The outcomes were exceptional, as students engaged enthusiastically, gaining motivation to participate in research with advocacy groups. These organizations are becoming increasingly sophisticated and actively driving patient involvement in clinical trials.
Given your role as an educator, what perspective do have, or what do you see about the clinical trial industry, that might not be as apparent to others?
In the evolving partnership between the clinical trial industry and advocacy groups, there's a critical missing link: the clinician. As an educator, I see the importance of clinicians offering trials to patients, as even the most well-designed trials can remain unfilled without this crucial connection.

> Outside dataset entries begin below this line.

(* ===== verification/SchedTop.v ===== *)
(** * The scheduler is safe and live

    From the boot of the harts on: the theorems about the steps of [Sched]. *)

From S2P Require Import Prelude Riscv Kalloc Vm Spinlock Proc Sched.

(** [main] calls [scheduler] on each hart; no lock is held, no process runs, and processes
    that may run have not run yet. *)
Record kboot (s : kst) : Prop := {
  kb_hart h : k_pc s h = SLoop /\ k_cproc s h = None /\ noff (cpus (k_smp s) h) = 0;
  kb_lock lk : locks (k_smp s) lk = Spinlock 0 None;
  kb_slot i : slot i -> st_of s i = UNUSED \/ (st_of s i = RUNNABLE /\ k_ctx s i = AtForkret);
}.

Lemma boot_inv s : kboot s -> kinv s.
Proof.
  intros [B1 B2 B3]. assert (forall h, k_pc s h = SLoop) as Hpc by apply B1. split.
  - intros h lk. rewrite Hpc. cbn. by intros ?%elem_of_nil.
  - intros lk. by right.
  - intros h. unfold cpu_ok. rewrite Hpc. cbn. split; [apply B1|done].
  - intros h. by rewrite Hpc.
  - intros h. rewrite Hpc. apply B1.
  - intros h h' i. by rewrite Hpc.
  - intros i Hi Hr. destruct (B3 i Hi) as [E|[E _]]; congruence.
  - intros i Hi Hr. destruct (B3 i Hi) as [E|[_ E]]; [destruct Hr; congruence|]. right. by rewrite E.
Qed.

Section Theorems.
Context (pa : Z -> Z).
Implicit Types (s : kst).

Lemma sched_kstep_inv s s' : kinv s -> kstep pa s s' -> kinv s'.
Proof.
  intros I H. revert I. destruct H as [h a s1 s2 H|i a s1 s2 Hi H]; intros I.
  - pose proof (hart_step_ok pa s1 h a I) as F. unfold fine in F. rewrite H in F. apply F.
  - pose proof (slot_step_ok pa s1 i a I) as F. unfold fine in F. rewrite H in F. apply F.
Qed.

Lemma krun_inv s s' : kinv s -> rtc (kstep pa) s s' -> kinv s'.
Proof. intros I H. induction H as [|s1 s2 s3 H _ IH]; [done|]. apply IH. by eapply sched_kstep_inv. Qed.

(** C31. The switches between processes are safe.  From boot, under any interleaving of the harts,
    for processes that hold at most one lock of another object at a time and sleep with that
    one: no two harts use the kernel stack of the same process; a
    process that is RUNNING is the process of a hart, on its stack; the slot of a process is
    not freed as long as a hart uses its stack; a hart that holds a lock has its interrupts
    off; and no hart panics: [sched] always finds its lock held, one level of [push_off], a
    process that is not RUNNING and interrupts off, no lock is acquired twice or released by
    another hart, and no zombie is resumed. *)
Theorem switch_safe (s0 s : kst) (Hboot : kboot s0) (Hrun : rtc (kstep pa) s0 s) :
  (forall h h' p, onp (k_pc s h) = Some p -> onp (k_pc s h') = Some p -> h = h') /\
  (forall p, slot p -> st_of s p = RUNNING -> exists h, onp (k_pc s h) = Some p /\ k_cproc s h = Some p) /\
  (forall h p, onp (k_pc s h) = Some p -> st_of s p <> UNUSED) /\
  (forall h, held (k_pc s h) <> [] -> intr (cpus (k_smp s) h) = false) /\
  (forall h a msg, hart_step pa h a s <> Panic msg).
Proof.
  pose proof (krun_inv _ _ (boot_inv _ Hboot) Hrun) as I. split_and!.
  - apply I.
  - intros p Hp Hr. destruct (kv_running _ I p Hp Hr) as [h Hh]. exists h. split; [done|]. pose proof (kv_hart _ I h) as K. unfold hart_ok in K. rewrite Hh in K. apply K.
  - intros h p Hon. pose proof (kv_hart _ I h) as K. unfold hart_ok in K. rewrite Hon in K. destruct K as (_ & _ & ->). destruct (k_pc s h) as [| | | | | | | | | | | | | | | | |? []| | |]; done.
  - intros h Hne. by apply (kv_cpu _ I).
  - intros h a msg H. pose proof (hart_step_ok pa s h a I) as F. unfold fine in F. by rewrite H in F.
Qed.

(** ** Liveness *)

(** The scheduler of hart [h] takes the lock of a slot between [s] and [s']. *)
Definition take1 (h : Z) (s s' : kst) : Z := if scans (k_pc s h) && negb (scans (k_pc s' h)) then 1 else 0.

(** How often it does so in the run from [n] on, in [d] steps. *)
Fixpoint takes (run : nat -> kst) (h : Z) (n d : nat) : Z :=
  match d with
  | O => 0
  | S d => takes run h n d + take1 h (run (n + d)%nat) (run (S (n + d)))
  end.

Lemma scan_step s h a s' : hart_step pa h a s = Ok (tt, s') -> scans (k_pc s h) = true -> scans (k_pc s' h) = false.
Proof.
  intros H Hs. destruct (k_pc s h) as [|k| | | | | | | | | | | | | | | | | | |] eqn:E; try discriminate Hs. unfold hart_step in H.
  apply bind_ok_inv in H as (c & s1 & [-> ->]%gets_inv & H). rewrite E in H. destruct a; try discriminate H. apply bind_ok_inv in H as ([] & s2 & H2 & H).
  injection H as <-. cbn. by rewrite upd_eq.
Qed.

What I observe is a growing collaborative effort, with more seats added at the table, bringing patients, pharmaceutical companies, and clinicians together more than ever before. This collaborative approach holds great promise, and I see tangible success on the horizon. I believe that in the coming years, the data will demonstrate the fruitfulness of our efforts in enhancing trial representation.
About The Expert:
Monique Gary – “Dr. Mo” – is a breast surgeon, educator, entrepreneur, media personality, farmer, and philanthropist. Gary currently serves as the medical director of the Grand View Health/Penn Cancer Network cancer program, where she also serves as director of the breast program.
Gary completed her medical degree at the Philadelphia College of Osteopathic Medicine, and her general surgery training at UMass, followed by the Breast Surgical Oncology Fellowship at Georgetown University Hospital. She holds faculty appointments in surgery and serves as the Associate Professor for Race & Health Equity at Dartmouth Geisel School of Medicine and as a medical advisor/contributor for national breast cancer advocacy organizations.
Gary is also building a movement to achieve true health equity and help communities develop holistic and integrative approaches to cancer care and wellness. She is CEO of Still Rise Farm, a 40-acre farm that was founded as a “wellness incubator” for cancer patients and under-resourced, marginalized communities. She can also be found on radioOne stations in Philadelphia giving tips for healthy living and cancer risk reduction, and weekly on Blackdoctor.org as the co-host of “The Doctor Is In.”